How to Make Sinambong or Patupat?
Sinambong (Patupat) is one of Ilocano rice-based delicacies that are tedious to prepare. This delicacy is common in the provinces of La Union, Isabela, Pangasinan and Ilocos.
Sinambong or Patupat is a sweet and delicious kakanin snack wrapped in buri bags or coconut leaves. This Patupat Recipe is the authentic way of cooking the native delicacy of Ilocos.
Buri leaves or young coconut leaves are procured and woven into a small bag. The buri leaves is prepared by weaving the leaves to produce a basket. With one end open, so you can half fill it with malagkit rice (sticky rice).

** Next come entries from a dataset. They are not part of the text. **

(* ===== verification/Config.v ===== *)
(** * RedkeyConfigs and status aggregation (internal/controller/redkey_config.go)

    Listing and creating the sequenced configs, deciding when a new one is
    due, deleting the superseded ones, and mirroring the active config's
    status onto the Redkey. *)

From S2P Require Import Prelude GoLib K8s Types Effects Client Robin.
Local Open Scope Z_scope.

Definition GenerationAnnotation := "redkey.inditex.dev/cluster-generation".

(** ** Conditions and phase *)

Definition conditionStatus (b : bool) : string :=
  if b then ConditionTrue else ConditionFalse.

Definition isTerminalConfigPhase (phase : string) : bool :=
  bool_decide (phase = ConfigPhaseApplied) || bool_decide (phase = ConfigPhaseSuperseded).

Definition isConfigReady (config : RedkeyConfig) : bool :=
  isTerminalConfigPhase (rct_ConfigPhase (cf_Status config)) &&
  negb (bool_decide (rct_Status (cf_Status config) = ClusterPhaseError)).

Definition hasConfigError (config : RedkeyConfig) : bool :=
  isTerminalConfigPhase (rct_ConfigPhase (cf_Status config)) &&
  bool_decide (rct_Status (cf_Status config) = ClusterPhaseError).

Definition emptyNodesIfNil (nodes : NodeMap) : NodeMap :=
  match nodes with None => Some ∅ | Some _ => nodes end.

Definition healthConditionTypes : list string :=
  [ConditionHealthy; ConditionMembershipHealthy; ConditionSlotsCovered;
   ConditionSlotsBalanced; ConditionReplicasBalanced; ConditionClusterCheckPassing].

(** [selectActiveConfig]: the only config, else the first one in progress,
    else the first one.  The Go code indexes [configs[0]], so the empty slice
    (which its callers exclude) has no result. *)
Definition selectActiveConfig (configs : list RedkeyConfig) : option RedkeyConfig :=
  match configs with
  | [c] => Some c
  | _ =>
      match find_first (λ c, bool_decide (rct_ConfigPhase (cf_Status c) = ConfigPhaseInProgress))
              configs with
      | Some c => Some c
      | None => head configs
      end
  end.

Section conditions.
Context `{K8sLib}.

(** Whether Robin's health conditions on the config are current. *)
Definition healthSettled (activeConfig : RedkeyConfig) : bool :=
  isTerminalConfigPhase (rct_ConfigPhase (cf_Status activeConfig)) &&
  bool_decide (rct_Status (cf_Status activeConfig) = ClusterStatusReady).

(** The condition [aggregateHealthConditions] writes for one type. *)
Definition healthCondition (activeConfig : RedkeyConfig) (condType : string) : Condition :=
  let unknown := newCondition condType ConditionUnknown "Reconciling" "" in
  if healthSettled activeConfig then
    match FindStatusCondition (rct_Conditions (cf_Status activeConfig)) condType with
    | Some src => newCondition condType (c_Status src) (c_Reason src) (c_Message src)
    | None => unknown
    end
  else unknown.

Definition aggregateHealthConditions (conditions : list Condition) (activeConfig : RedkeyConfig)
    : list Condition :=
  foldl (λ cs condType, SetStatusCondition cs (healthCondition activeConfig condType))
    conditions healthConditionTypes.

Definition aggregateConditions (existing : list Condition) (config : RedkeyConfig)
    : list Condition :=
  let cs := SetStatusCondition existing
    (newCondition "Ready" (conditionStatus (isConfigReady config)) "StatusAggregated" "") in
  let cs := SetStatusCondition cs
    (newCondition "ConfigPending"
       (conditionStatus (negb (isTerminalConfigPhase (rct_ConfigPhase (cf_Status config)))))
       "StatusAggregated" "") in
  let cs := SetStatusCondition cs
    (newCondition "Error" (conditionStatus (hasConfigError config)) "StatusAggregated" "") in
  aggregateHealthConditions cs config.

(** Whether a condition exists and is True. *)
Definition conditionIsTrue (conditions : list Condition) (t : string) : bool :=
  match FindStatusCondition conditions t with
  | Some c => bool_decide (c_Status c = ConditionTrue)
  | None => false
  end.

Definition computePhaseFromConditions (conditions : list Condition) : string :=
  if conditionIsTrue conditions "Error" then PhaseError
  else if conditionIsTrue conditions "Ready" then PhaseReady
  else PhaseConfiguring.

(** Whether the config is an applied, non-zero topology of a storage cluster. *)
Definition recordsTopology (latest : Redkey) (activeConfig : RedkeyConfig) : bool :=
  negb (rs_Ephemeral (rk_Spec latest)) &&
  bool_decide (rct_ConfigPhase (cf_Status activeConfig) = ConfigPhaseApplied) &&
  (0 <? rcs_Primaries (cf_Spec activeConfig)).

(** The status [aggregateStatus] computes from a freshly read Redkey. *)
Definition aggregatedStatus (latest : Redkey) (activeConfig : RedkeyConfig)
    (observedGeneration now : Z) : RedkeyStatus :=
  let st := rk_Status latest in
  let ast := cf_Status activeConfig in
  let conditions := aggregateConditions (rst_Conditions st) activeConfig in
  let record := recordsTopology latest activeConfig in
  {| rst_Replicas := rs_Primaries (rk_Spec latest);
     rst_Phase := computePhaseFromConditions conditions;
     rst_Status := rct_Status ast;
     rst_Substatus := rct_Substatus ast;
     rst_Nodes := emptyNodesIfNil (rct_Nodes ast);
     rst_Conditions := conditions;
     rst_LastUpdatedAt := Some now;
     rst_ObservedGeneration := observedGeneration;
     rst_LastAppliedPrimaries :=
       if record then rcs_Primaries (cf_Spec activeConfig) else rst_LastAppliedPrimaries st;
     rst_LastAppliedReplicasPerPrimary :=
       if record then rcs_ReplicasPerPrimary (cf_Spec activeConfig)
       else rst_LastAppliedReplicasPerPrimary st |}.

(** One attempt of the closure [aggregateStatus] retries on conflict. *)
Definition aggregateAttempt (cluster : Redkey) (activeConfig : RedkeyConfig)
    (observedGeneration : Z) : go RedkeyStatus :=
  latest ⇐ call (Get KRedkey (mkKey (rk_Namespace cluster) (rk_Name cluster)));
  now ← call Now;
  updated ⇐ call (StatusUpdate
    (set_rk_Status (aggregatedStatus latest activeConfig observedGeneration now) latest));
  mret (Ok (rk_Status updated)).

(** [aggregateStatus]: returns the caller's copy with the persisted status. *)
Definition aggregateStatus (cluster : Redkey) (configs : list RedkeyConfig) : go Redkey :=
  match selectActiveConfig configs with
  | None => mret (Ok cluster)
  | Some activeConfig =>
      let observedGeneration := rk_Generation cluster in
      status ⇐ RetryOnConflict (aggregateAttempt cluster activeConfig observedGeneration);
      mret (Ok (set_rk_Status status cluster))
  end.
End conditions.

(** ** Listing and creating configs *)

(** [listConfigs]: every config of the cluster, by ascending sequence. *)
Definition sortConfigs (l : list RedkeyConfig) : list RedkeyConfig :=
  sort_slice (λ c, rcs_Sequence (cf_Spec c)) l.

Definition listConfigs (cluster : Redkey) : go (list RedkeyConfig) :=
  items ⇐ call (ListConfigs (rk_Namespace cluster) (rk_Name cluster));
  mret (Ok (sortConfigs items)).

(** [needsNewConfig]. *)
Definition needsNewConfig (cluster : Redkey) (latestConfig : option RedkeyConfig) : bool :=
  let fallback := rst_ObservedGeneration (rk_Status cluster) <? rk_Generation cluster in
  match latestConfig with
  | None => fallback
  | Some c =>
      let genStr := go_index (om_Annotations (cf_Meta c)) GenerationAnnotation in
      if bool_decide (genStr = "") then fallback
      else
        match ParseInt genStr with
        | Ok parsedGen => if rk_Generation cluster <=? parsedGen then false else fallback
        | Err _ => fallback
        end
  end.

(** The sequence of the next config. *)
Definition nextSequence (highestSeq : option RedkeyConfig) : Z :=
  match highestSeq with
  | None => 1
  | Some c => int64 (rcs_Sequence (cf_Spec c) + 1)
  end.

(** [fmt.Sprintf("%s-%d", cluster.Name, seq)]. *)
Definition configName (cluster : string) (seq : Z) : string :=
  cluster +:+ "-" +:+ FormatInt seq.

(** The spec a new config carries. *)
Definition newConfigSpec (s : RedkeySpec) (seq : Z) : RedkeyConfigSpec :=
  {| rcs_Sequence := seq;
     rcs_SkipIfSuperseded := rs_SkipIfSuperseded s;
     rcs_Mode := rs_Mode s;
     rcs_Primaries := rs_Primaries s;
     rcs_ReplicasPerPrimary := rs_ReplicasPerPrimary s;
     rcs_Ephemeral := rs_Ephemeral s;
     rcs_Storage := rs_Storage s;
     rcs_StorageClassName := rs_StorageClassName s;
     rcs_Image := rs_Image s;
     rcs_Version := rs_Version s;
     rcs_RedisConfig := rs_Config s;
     rcs_Resources := rs_Resources s;
     rcs_Auth := rs_Auth s;
     rcs_Labels := rs_Labels s;
     rcs_Annotations := rs_Annotations s;
     rcs_DeletePVC := rs_DeletePVC s;
     rcs_PurgeKeysOnRebalance := rs_PurgeKeysOnRebalance s;
     rcs_Override := rs_Override s;
     rcs_Pdb := rs_Pdb s;
     rcs_RobinConfig := rbs_Config (rs_Robin s) |}.

(** The config [createNewConfig] builds, before the owner reference is set. *)
Definition newConfig (cluster : Redkey) (seq : Z) : RedkeyConfig :=
  {| cf_Meta := newMeta (configName (rk_Name cluster) seq) (rk_Namespace cluster)
       (mergeMeta (derefMap (rs_Labels (rk_Spec cluster))) None
          (Some {[ClusterLabel := rk_Name cluster]}))
       (mergeMeta (derefMap (rs_Annotations (rk_Spec cluster))) None
          (Some {[GenerationAnnotation := FormatInt (rk_Generation cluster)]}));
     cf_Spec := newConfigSpec (rk_Spec cluster) seq;
     cf_Status := zeroConfigStatus |}.

Definition set_cf_Meta (m : ObjectMeta) (c : RedkeyConfig) : RedkeyConfig :=
  mkRedkeyConfig m (cf_Spec c) (cf_Status c).

Section configs.
Context `{K8sLib}.

(** [createNewConfig].  An [AlreadyExists] answer counts as success: the cache
    had not seen a config created before. *)
Definition createNewConfig (cluster : Redkey) (highestSeq : option RedkeyConfig) : go unit :=
  let config := newConfig cluster (nextSequence highestSeq) in
  match SetControllerReference cluster (cf_Meta config) with
  | Err e => mret (Err e)
  | Ok m =>
      let config := set_cf_Meta m config in
      r ← call (Create KRedkeyConfig config);
      match r with
      | Err e => if IsAlreadyExists e then mret (Ok tt) else mret (Err e)
      | Ok _ =>
          let reason := match highestSeq with None => "initial" | Some _ => "generation_change" end in
          call (Emit (CounterInc redkeyConfigCreations [reason])) ≫= λ _, mret (Ok tt)
      end
  end.

(** ** Cleanup *)

(** The deletion loop of [cleanupSupersededConfigs] over the configs older
    than the last applied one: [Some e] is the error that stopped it, with the
    configs from the failed one on. *)
Fixpoint deleteConfigs (l : list RedkeyConfig) : prog (option (list RedkeyConfig * error)) :=
  match l with
  | [] => mret None
  | c :: l' =>
      r ← call (Delete KRedkeyConfig (cf_key c));
      match r with
      | Err e => if IsNotFound e then deleteConfigs l' else mret (Some (l, e))
      | Ok _ => call (Emit (CounterInc redkeyCleanupDeletedConfigs [])) ≫= λ _, deleteConfigs l'
      end
  end.

Definition isApplied (c : RedkeyConfig) : bool :=
  bool_decide (rct_ConfigPhase (cf_Status c) = ConfigPhaseApplied).

(** [cleanupSupersededConfigs]: the remaining configs and the error, if any. *)
Definition cleanupSupersededConfigs (configs : list RedkeyConfig)
    : prog (list RedkeyConfig * option error) :=
  if bool_decide (length configs ≤ 1)%nat then mret (configs, None)
  else
    match find_last_index isApplied configs with
    | None | Some O => mret (configs, None)
    | Some lastApplied =>
        r ← deleteConfigs (take lastApplied configs);
        match r with
        | Some (rest, e) => mret (rest ++ drop lastApplied configs, Some e)
        | None => mret (drop lastApplied configs, None)
        end
    end.
End configs.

The basket is then secured with a knot, leaving one strip leaf hanging, purposely to hang all the bunches of Patupat after soaking it in boiled sugarcane syrup for an hour. It is tied up in bunches on top of the big pot to let it dry and drip.
You might be wondering why other people call these Sinambong and others will say no, its Patupat. That’s because Sinambong is a tagalog word and Patupat is the ilocano translation of Sinambong.
Sinambong (Patupat ng Ilocano)
5 cups glutinous rice
15 cups sugarcane juice
coconut leaves, woven into pouch
1. Prepare patupat pouches by weaving coconut leaves into rectangular receptacles. Leave a small opening on one end.
2. Half fill the pouch with uncooked glutinous rice. Close the pouch by making a knot on the leaves at the small opening. Secure the filled pouches with a bamboo splice to form clusters.
3. Boil sugar cane juice in a carajay. Scoop the solid particles that were formed at the surface of the liquid; dip the clusters into it for an hour or until cooked. Lift the clusters and drain excess juice.
4. Continue heating the sugar cane juice to a densely concentrated, yellowish brown syrup. Dip the clusters again for 30 to 50 minutes for a sweeter taste and longer shelf-life.
5. Lift the clusters and allow to drip for several minutes. Happy cooking!